§ INPUT RECORDS:

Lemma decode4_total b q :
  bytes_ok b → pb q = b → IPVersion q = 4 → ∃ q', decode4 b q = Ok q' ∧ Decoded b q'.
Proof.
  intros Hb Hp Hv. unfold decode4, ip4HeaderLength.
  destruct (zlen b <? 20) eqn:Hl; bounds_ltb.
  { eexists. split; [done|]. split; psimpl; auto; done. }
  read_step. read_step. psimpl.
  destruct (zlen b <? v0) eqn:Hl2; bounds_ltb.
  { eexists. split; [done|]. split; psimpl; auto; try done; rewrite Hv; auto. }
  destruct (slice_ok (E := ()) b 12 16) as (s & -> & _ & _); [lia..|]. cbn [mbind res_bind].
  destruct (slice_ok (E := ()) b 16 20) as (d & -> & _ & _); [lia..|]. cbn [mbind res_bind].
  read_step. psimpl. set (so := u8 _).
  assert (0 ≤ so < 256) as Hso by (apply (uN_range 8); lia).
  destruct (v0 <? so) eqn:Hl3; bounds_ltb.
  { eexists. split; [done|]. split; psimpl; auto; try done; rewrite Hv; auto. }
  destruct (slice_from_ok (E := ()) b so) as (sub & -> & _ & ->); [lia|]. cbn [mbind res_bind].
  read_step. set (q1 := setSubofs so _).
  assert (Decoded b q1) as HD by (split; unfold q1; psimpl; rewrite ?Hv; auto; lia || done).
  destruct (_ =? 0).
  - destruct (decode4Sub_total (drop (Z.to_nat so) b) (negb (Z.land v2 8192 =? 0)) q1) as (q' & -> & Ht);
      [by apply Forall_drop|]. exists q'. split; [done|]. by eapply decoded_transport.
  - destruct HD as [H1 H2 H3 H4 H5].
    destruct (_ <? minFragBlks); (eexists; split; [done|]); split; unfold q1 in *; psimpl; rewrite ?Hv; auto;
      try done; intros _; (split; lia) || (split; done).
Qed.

§ ACTIVITY:
Each line above must be printed exactly as it appears.

§ RESULT OF THE EXERCISE:
Lemma decode4_total b q :
  bytes_ok b → pb q = b → IPVersion q = 4 → ∃ q', decode4 b q = Ok q' ∧ Decoded b q'.
Proof.
  intros Hb Hp Hv. unfold decode4, ip4HeaderLength.
  destruct (zlen b <? 20) eqn:Hl; bounds_ltb.
  { eexists. split; [done|]. split; psimpl; auto; done. }
  read_step. read_step. psimpl.
  destruct (zlen b <? v0) eqn:Hl2; bounds_ltb.
  { eexists. split; [done|]. split; psimpl; auto; try done; rewrite Hv; auto. }
  destruct (slice_ok (E := ()) b 12 16) as (s & -> & _ & _); [lia..|]. cbn [mbind res_bind].
  destruct (slice_ok (E := ()) b 16 20) as (d & -> & _ & _); [lia..|]. cbn [mbind res_bind].
  read_step. psimpl. set (so := u8 _).
  assert (0 ≤ so < 256) as Hso by (apply (uN_range 8); lia).
  destruct (v0 <? so) eqn:Hl3; bounds_ltb.
  { eexists. split; [done|]. split; psimpl; auto; try done; rewrite Hv; auto. }
  destruct (slice_from_ok (E := ()) b so) as (sub & -> & _ & ->); [lia|]. cbn [mbind res_bind].
  read_step. set (q1 := setSubofs so _).
  assert (Decoded b q1) as HD by (split; unfold q1; psimpl; rewrite ?Hv; auto; lia || done).
  destruct (_ =? 0).
  - destruct (decode4Sub_total (drop (Z.to_nat so) b) (negb (Z.land v2 8192 =? 0)) q1) as (q' & -> & Ht);
      [by apply Forall_drop|]. exists q'. split; [done|]. by eapply decoded_transport.
  - destruct HD as [H1 H2 H3 H4 H5].
    destruct (_ <? minFragBlks); (eexists; split; [done|]); split; unfold q1 in *; psimpl; rewrite ?Hv; auto;
      try done; intros _; (split; lia) || (split; done).
Qed.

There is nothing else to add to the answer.